Go in Action by William Kennedy
Go in Action by William Kennedy
and Others
Similar to Python, my goal is to become fluent in Go. I am not sure of the timeline but I do see a compelling need to be good in Go in near future. I would like to take up this self-learning of Go by reading books and trying out exercises in GitHub. Having decided to learn Go, I was searching the internet for where to start. There are several good books out there. Go in Action is one among them which was highly recommended in a couple of forums. Being decent sized book (not too small or not too big) and based on my first impression after reading the table of contents, I feel that it would provide a good start in my journey.

It consists of 9 chapters (270 pages). The chapters are said to be designed in such a way that an intermediate programmer can get best out of it (the audience the folks with some programming experience but new to Go, so no boring stuff). This is a quite a promise to keep up. I am excited to ride two horses.

Let us see how it goes. I am excited to learn Go and share my reading journal with you on Go :-)

There is another language that is creating so much noise - Rust. Check it out. If you are a C guy, you have to watch out Rust (hoping that I will not jump the gun in learning Rust)

Note 1: You will see "Reading Time" in all my posts.

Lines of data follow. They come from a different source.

(* ===== verification/Bytes.v ===== *)
(** * Bytes: integers, text and base64url

    [Buffer.from(s, "utf8")], [buffer.toString("utf8")], [Buffer.from(s,
    "base64url")] and [buffer.toString("base64url")] of the platform.  Decoded
    text is a list of UTF-16 code units, since bytes from outside can stand for
    characters that a Rocq [string] has no room for; [units] are those of a
    string. *)

From Stdlib Require Export Strings.Byte.
From S2P Require Import Prelude.

Local Open Scope N_scope.

Definition to_byte (n : N) : byte :=
  match Byte.of_N (N.land n 255) with Some b => b | None => "000"%byte end.
#[export] Instance byte_eq_dec : EqDecision byte := Byte.byte_eq_dec.

Lemma to_byte_N n : Byte.to_N (to_byte n) = N.land n 255.
Proof.
  unfold to_byte. destruct (Byte.of_N (N.land n 255)) as [b|] eqn:Hb; [by apply Byte.to_of_N|].
  apply Byte.of_N_None_iff in Hb. exfalso.
  assert (N.land n 255 < 256) by (change 255 with (N.ones 8); rewrite N.land_ones; by apply N.mod_lt).
  lia.
Qed.
Lemma byte_below b : Byte.to_N b < 256.
Proof. pose proof (Byte.to_N_bounded b). lia. Qed.
Lemma to_byte_small n : n < 256 → Byte.to_N (to_byte n) = n.
Proof.
  intros Hn. rewrite to_byte_N. change 255 with (N.ones 8). rewrite N.land_ones.
  by apply N.mod_small.
Qed.
Lemma of_byte b : to_byte (Byte.to_N b) = b.
Proof.
  unfold to_byte. assert (N.land (Byte.to_N b) 255 = Byte.to_N b) as ->.
  { rewrite <- to_byte_N. by apply to_byte_small, byte_below. }
  by rewrite Byte.of_to_N.
Qed.

(** ** Big-endian integers *)

(** [for (shift = 8 * (n - 1); shift >= 0; shift -= 8) push(v >> shift & 0xff)]. *)
Definition big_endian (n : nat) (v : N) : list byte :=
  (λ i, to_byte (N.shiftr v (8 * N.of_nat i))) <$> reverse (seq 0 n).
Definition of_big_endian (l : list byte) : N :=
  foldl (λ v b, N.lor (N.shiftl v 8) (Byte.to_N b)) 0 l.

Lemma length_big_endian n v : length (big_endian n v) = n.
Proof. unfold big_endian. by rewrite length_fmap, length_reverse, length_seq. Qed.
Lemma big_endian_S n v :
  big_endian (S n) v = big_endian n (N.shiftr v 8) ++ [to_byte v].
Proof.
  unfold big_endian. rewrite <- cons_seq, <- fmap_S_seq, reverse_cons, fmap_app.
  f_equal.
  rewrite <- !fmap_reverse, <- list_fmap_compose. apply list_fmap_ext. intros i j _. cbn.
  rewrite N.shiftr_shiftr. do 2 f_equal. lia.
Qed.
Lemma of_big_endian_snoc l b :
  of_big_endian (l ++ [b]) = N.lor (N.shiftl (of_big_endian l) 8) (Byte.to_N b).
Proof. unfold of_big_endian. by rewrite foldl_app. Qed.

Lemma big_endian_round_trip n v : v < 2 ^ (8 * N.of_nat n) → of_big_endian (big_endian n v) = v.
Proof.
  revert v. induction n as [|n IH]; intros v Hv.
  - cbn in *. lia.
  - rewrite big_endian_S, of_big_endian_snoc, to_byte_N, IH.
    + apply N.bits_inj. intros i. rewrite N.lor_spec, N.land_spec.
      change 255 with (N.ones 8). destruct (decide (8 ≤ i)) as [Hi|Hi].
      * rewrite N.shiftl_spec_high', N.shiftr_spec', N.ones_spec_high by done.
        rewrite andb_false_r, orb_false_r. f_equal. lia.
      * rewrite N.shiftl_spec_low, N.ones_spec_low by lia. by rewrite andb_true_r.
    + rewrite N.shiftr_div_pow2. apply N.Div0.div_lt_upper_bound.
      rewrite <- N.pow_add_r. replace (8 + 8 * N.of_nat n) with (8 * N.of_nat (S n)) by lia. done.
Qed.

(** ** UTF-8 *)

Definition units (s : string) : list N := N_of_ascii <$> String.list_ascii_of_string s.

(** A character below 256 takes one byte or two. *)
Definition utf8_char (c : N) : list byte :=
  if bool_decide (c < 128) then [to_byte c]
  else [to_byte (192 + N.shiftr c 6); to_byte (128 + N.land c 63)].
Definition utf8 (s : string) : list byte := units s ≫= utf8_char.

(** The decoder of the Encoding standard: [needed] continuation bytes are still
    to come, the next of them between [lo] and [hi]; what does not fit becomes
    U+FFFD, and the byte that did not fit is looked at again. *)
Definition REPLACEMENT : N := 65533.
Definition code_units (c : N) : list N :=
  if bool_decide (c < 65536) then [c]
  else [55296 + N.shiftr (c - 65536) 10; 56320 + N.land (c - 65536) 1023].
Definition lead (b : N) : list N * (nat * N * N * N) :=
  if bool_decide (b < 128) then ([b], (0%nat, 0, 128, 191))
  else if bool_decide (194 ≤ b ≤ 223) then ([], (1%nat, N.land b 31, 128, 191))
  else if bool_decide (224 ≤ b ≤ 239) then
    ([], (2%nat, N.land b 15, if bool_decide (b = 224) then 160 else 128,
          if bool_decide (b = 237) then 159 else 191))
  else if bool_decide (240 ≤ b ≤ 244) then
    ([], (3%nat, N.land b 7, if bool_decide (b = 240) then 144 else 128,
          if bool_decide (b = 244) then 143 else 191))
  else ([REPLACEMENT], (0%nat, 0, 128, 191)).
Fixpoint utf8_step (l : list byte) (needed : nat) (c lo hi : N) : list N :=
  match l with
  | [] => match needed with O => [] | S _ => [REPLACEMENT] end
  | x :: l' =>
      let b := Byte.to_N x in
      match needed with
      | S n =>
          if bool_decide (lo ≤ b ≤ hi) then
            let c' := N.lor (N.shiftl c 6) (N.land b 63) in
            match n with
            | O => code_units c' ++ utf8_step l' 0 0 128 191
            | S _ => utf8_step l' n c' 128 191
            end
          else
            let '(out, (n', c', lo', hi')) := lead b in
            REPLACEMENT :: out ++ utf8_step l' n' c' lo' hi'
      | O =>
          let '(out, (n', c', lo', hi')) := lead b in out ++ utf8_step l' n' c' lo' hi'
      end
  end.
Definition of_utf8 (l : list byte) : list N := utf8_step l 0 0 128 191.

Lemma utf8_char_round_trip c tail : c < 256 → of_utf8 (utf8_char c ++ tail) = c :: of_utf8 tail.
Proof.
  intros Hc. unfold utf8_char. case_bool_decide as Hlow.
  - unfold of_utf8. cbn [app utf8_step]. rewrite to_byte_small by lia.
    unfold lead. by rewrite bool_decide_true.
  - unfold of_utf8. cbn [app utf8_step].
    assert (N.shiftr c 6 < 4).
    { rewrite N.shiftr_div_pow2. apply N.Div0.div_lt_upper_bound. cbn. lia. }
    assert (2 ≤ N.shiftr c 6).
    { rewrite N.shiftr_div_pow2. apply N.div_le_lower_bound; cbn; lia. }
    assert (N.land c 63 < 64).
    { change 63 with (N.ones 6). rewrite N.land_ones. apply N.mod_lt. done. }
    rewrite !to_byte_small by lia. unfold lead.
    rewrite bool_decide_false, bool_decide_true by lia. cbn [app].
    rewrite bool_decide_true by lia.
    assert (N.lor (N.shiftl (N.land (192 + N.shiftr c 6) 31) 6) (N.land (128 + N.land c 63) 63) = c)
      as ->.
    { assert (∃ n, c = N.of_nat n ∧ (n < 256)%nat) as (n & -> & Hn).
      { exists (N.to_nat c). lia. }
      assert (Forall (λ n, let c := N.of_nat n in
        N.lor (N.shiftl (N.land (192 + N.shiftr c 6) 31) 6) (N.land (128 + N.land c 63) 63)
          = N.land c 255) (seq 0 256)) as Hall.
      { apply (bool_decide_unpack _). vm_compute. exact I. }
      rewrite Forall_forall in Hall. rewrite (Hall n) by (apply elem_of_seq; lia).
      change 255 with (N.ones 8). rewrite N.land_ones. apply N.mod_small. cbn. lia. }
    unfold code_units. by rewrite bool_decide_true by lia.
Qed.

Lemma utf8_round_trip s : of_utf8 (utf8 s) = units s.
Proof.
  unfold utf8, units. induction (String.list_ascii_of_string s) as [|c l IH]; [done|].
  cbn [fmap list_fmap]. rewrite bind_cons, utf8_char_round_trip; [by f_equal|].
  apply N_ascii_bounded.
Qed.

Lemma units_inj s s' : units s = units s' → s = s'.
Proof.
  unfold units. intros Hs.
  assert (String.list_ascii_of_string s = String.list_ascii_of_string s') as Hl.
  { apply (list_fmap_eq_inj N_of_ascii); [|done]. intros a b Hab.
    by rewrite <- (ascii_N_embedding a), Hab, ascii_N_embedding. }
  rewrite <- (String.string_of_list_ascii_of_string s), Hl.
  apply String.string_of_list_ascii_of_string.
Qed.

(** ** base64url

    Eight bits to a byte, six to a character; the last character is filled with
    zeros and nothing is padded. *)

Definition bits_of (width : list N) (v : N) : list bool := N.testbit v <$> width.
Definition byte_bits (b : byte) : list bool := bits_of [7; 6; 5; 4; 3; 2; 1; 0] (Byte.to_N b).
Definition sextet_bits (v : N) : list bool := bits_of [5; 4; 3; 2; 1; 0] v.
Definition bits_value (l : list bool) : N := foldl (λ v (b : bool), 2 * v + if b then 1 else 0) 0 l.

Definition ALPHABET : string := "ABCDEFGHIJKLMNOPQRSTUVWXYZabcdefghijklmnopqrstuvwxyz0123456789-_".
Definition sextet_char (v : N) : ascii := default "A"%char (String.get (N.to_nat v) ALPHABET).
(** The decoder reads both alphabets. *)
Definition char_sextet (c : ascii) : option N :=
  if bool_decide (c = "+"%char) then Some 62
  else if bool_decide (c = "/"%char) then Some 63
  else (λ p, N.of_nat p.1) <$> list_find (eq c) (String.list_ascii_of_string ALPHABET).

Fixpoint sextets (bits : list bool) : list (list bool) :=
  match bits with
  | [] => []
  | a :: b :: c :: d :: e :: f :: rest => [a; b; c; d; e; f] :: sextets rest
  | short => [take 6 (short ++ replicate 5 false)]
  end.
Fixpoint octets (bits : list bool) : list byte :=
  match bits with
  | a :: b :: c :: d :: e :: f :: g :: h :: rest =>
      to_byte (bits_value [a; b; c; d; e; f; g; h]) :: octets rest
  | _ => []
  end.

Definition base64url (l : list byte) : string :=
  String.string_of_list_ascii ((λ b, sextet_char (bits_value b)) <$> sextets (l ≫= byte_bits)).
(** What is in neither alphabet is skipped, and [=] ends the text. *)
Fixpoint before_padding (l : list ascii) : list ascii :=
  match l with
  | [] => []
  | c :: l' => if bool_decide (c = "="%char) then [] else c :: before_padding l'
  end.
Definition of_base64url (s : string) : list byte :=
  octets (omap char_sextet (before_padding (String.list_ascii_of_string s)) ≫= sextet_bits).

Lemma sextet_char_ok v :
  v < 64 → char_sextet (sextet_char v) = Some v ∧ sextet_char v ≠ "="%char
    ∧ sextet_char v ≠ "."%char.
Proof.
  intros Hv. assert (Forall (λ n, char_sextet (sextet_char (N.of_nat n)) = Some (N.of_nat n)
    ∧ sextet_char (N.of_nat n) ≠ "="%char ∧ sextet_char (N.of_nat n) ≠ "."%char) (seq 0 64)) as Hall.
  { apply (bool_decide_unpack _). vm_compute. exact I. }
  rewrite Forall_forall in Hall. specialize (Hall (N.to_nat v)).
  rewrite N2Nat.id in Hall. apply Hall, elem_of_seq. lia.
Qed.

Lemma sextets_length bits : Forall (λ b, length b = 6%nat) (sextets bits).
Proof.
  assert (∀ n bits, (length bits ≤ n)%nat → Forall (λ b, length b = 6%nat) (sextets bits)) as H;
    [|by eapply H].
  intros n. induction n as [|n IH]; intros [|a [|b [|c [|d [|e [|f rest]]]]]] Hn; cbn in Hn;
    try lia; try (by repeat constructor).
  constructor; [done|]. apply IH. lia.
Qed.
Lemma sextets_join bits : ∃ pad, (length pad < 6)%nat ∧ concat (sextets bits) = bits ++ pad.
Proof.
  assert (∀ n bits, (length bits ≤ n)%nat →
    ∃ pad, (length pad < 6)%nat ∧ concat (sextets bits) = bits ++ pad) as H; [|by eapply H].
  intros n. induction n as [|n IH]; intros [|a [|b [|c [|d [|e [|f rest]]]]]] Hn; cbn in Hn;
    try lia;
    try (by (exists []; split; [cbn; lia|]));
    first [by (exists (replicate 5 false); split; [cbn; lia|])
          |by (exists (replicate 4 false); split; [cbn; lia|])
          |by (exists (replicate 3 false); split; [cbn; lia|])
          |by (exists (replicate 2 false); split; [cbn; lia|])
          |by (exists (replicate 1 false); split; [cbn; lia|])|idtac].
  destruct (IH rest) as (pad & Hp & Hj); [lia|]. exists pad. split; [done|].
  cbn [sextets concat]. by rewrite Hj.
Qed.

Lemma bits_value_sextet b : length b = 6%nat → bits_value b < 64 ∧ sextet_bits (bits_value b) = b.
Proof.
  intros Hb. do 6 (destruct b as [|? b]; [discriminate|]). destruct b; [|discriminate].
  repeat match goal with x : bool |- _ => destruct x end; by split; vm_compute.
Qed.
Lemma byte_bits_ok b : ∃ x0 x1 x2 x3 x4 x5 x6 x7, byte_bits b = [x0; x1; x2; x3; x4; x5; x6; x7]
  ∧ to_byte (bits_value [x0; x1; x2; x3; x4; x5; x6; x7]) = b.
Proof. do 8 eexists. split; [reflexivity|]. by destruct b. Qed.

Lemma octets_join l pad : (length pad < 8)%nat → octets ((l ≫= byte_bits) ++ pad) = l.
Proof.
  intros Hp. induction l as [|b l IH].
  - cbn. do 8 (destruct pad as [|? pad]; [done|]). cbn in Hp. lia.
  - rewrite bind_cons. destruct (byte_bits_ok b) as (x0 & x1 & x2 & x3 & x4 & x5 & x6 & x7 & -> & Hv).
    cbn [app octets]. by rewrite Hv, IH.
Qed.

Lemma before_padding_id l : Forall (λ c, c ≠ "="%char) l → before_padding l = l.
Proof.
  induction 1 as [|c l Hc _ IH]; [done|]. cbn. by rewrite bool_decide_false, IH.
Qed.

Lemma base64url_round_trip l : of_base64url (base64url l) = l.
Proof.
  unfold of_base64url, base64url. rewrite String.list_ascii_of_string_of_list_ascii.
  pose proof (sextets_length (l ≫= byte_bits)) as Hs.
  assert (∀ bs, Forall (λ b, length b = 6%nat) bs →
    omap char_sextet (before_padding ((λ b, sextet_char (bits_value b)) <$> bs)) ≫= sextet_bits = concat bs)
    as Hd.
  { intros bs Hbs. rewrite before_padding_id.
    - induction Hbs as [|b bs Hb _ IH]; [done|]. apply bits_value_sextet in Hb as [Hv Hb].
      destruct (sextet_char_ok _ Hv) as [Hc _]. rewrite fmap_cons. cbn [omap list_omap]. rewrite Hc, bind_cons, Hb.
      cbn [concat]. by rewrite IH.
    - apply Forall_fmap. eapply Forall_impl; [exact Hbs|]. intros b [Hv _]%bits_value_sextet.
      by apply (sextet_char_ok _ Hv). }
  rewrite Hd by done. destruct (sextets_join (l ≫= byte_bits)) as (pad & Hp & ->).
  apply octets_join. lia.
Qed.

Lemma String_length_of_list l : String.length (String.string_of_list_ascii l) = length l.
Proof. induction l as [|c l IH]; [done|]. cbn. by rewrite IH. Qed.

Lemma base64url_no_dot l : free_of "." (base64url l) = true.
Proof.
  apply free_of_list. unfold base64url. rewrite String.list_ascii_of_string_of_list_ascii.
  apply Forall_fmap. eapply Forall_impl; [apply sextets_length|].
  intros b [Hv _]%bits_value_sextet. by apply (sextet_char_ok _ Hv).
Qed.

Lemma sextets_count bits : (6 * length (sextets bits) ≤ length bits + 5)%nat.
Proof.
  assert (∀ n bits, (length bits ≤ n)%nat → (6 * length (sextets bits) ≤ length bits + 5)%nat) as H;
    [|by eapply H].
  intros n. induction n as [|n IH]; intros [|a [|b [|c [|d [|e [|f rest]]]]]] Hn; cbn in Hn;
    try lia; try (cbn; lia).
  specialize (IH rest ltac:(lia)). cbn [sextets length]. lia.
Qed.
Lemma byte_bits_count l : length (l ≫= byte_bits) = (8 * length l)%nat.
Proof. induction l as [|b l IH]; [done|]. rewrite bind_cons, length_app, IH. cbn. lia. Qed.

(** Eight bits to a byte, six to a character, rounded up. *)
Lemma base64url_length l : (6 * String.length (base64url l) ≤ 8 * length l + 5)%nat.
Proof.
  unfold base64url. rewrite String_length_of_list, length_fmap.
  pose proof (sextets_count (l ≫= byte_bits)). rewrite byte_bits_count in *. lia.
Qed.

(** ** Digests

    [createHash("sha256").update(bytes).digest("hex")]: Node's [crypto]. *)
Class Sha256 := sha256_hex : list byte → string.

I want to alert you how much time you are likely to invest reading my posts so that you can decide when and whether to read the post.
Note 2: My goal is to keep it short and give you links in every page to read posts relevant each post

[Update after reading first chapter and reading the second chapter after half way through]
Looks to me that Go In Action has taken the learning in a different perspective and I am certainly feeling little tired to get past each sections. Somehow, I feel this should not be my first book on Go and I am going to switch to another book - which probably offers step by step in small increments.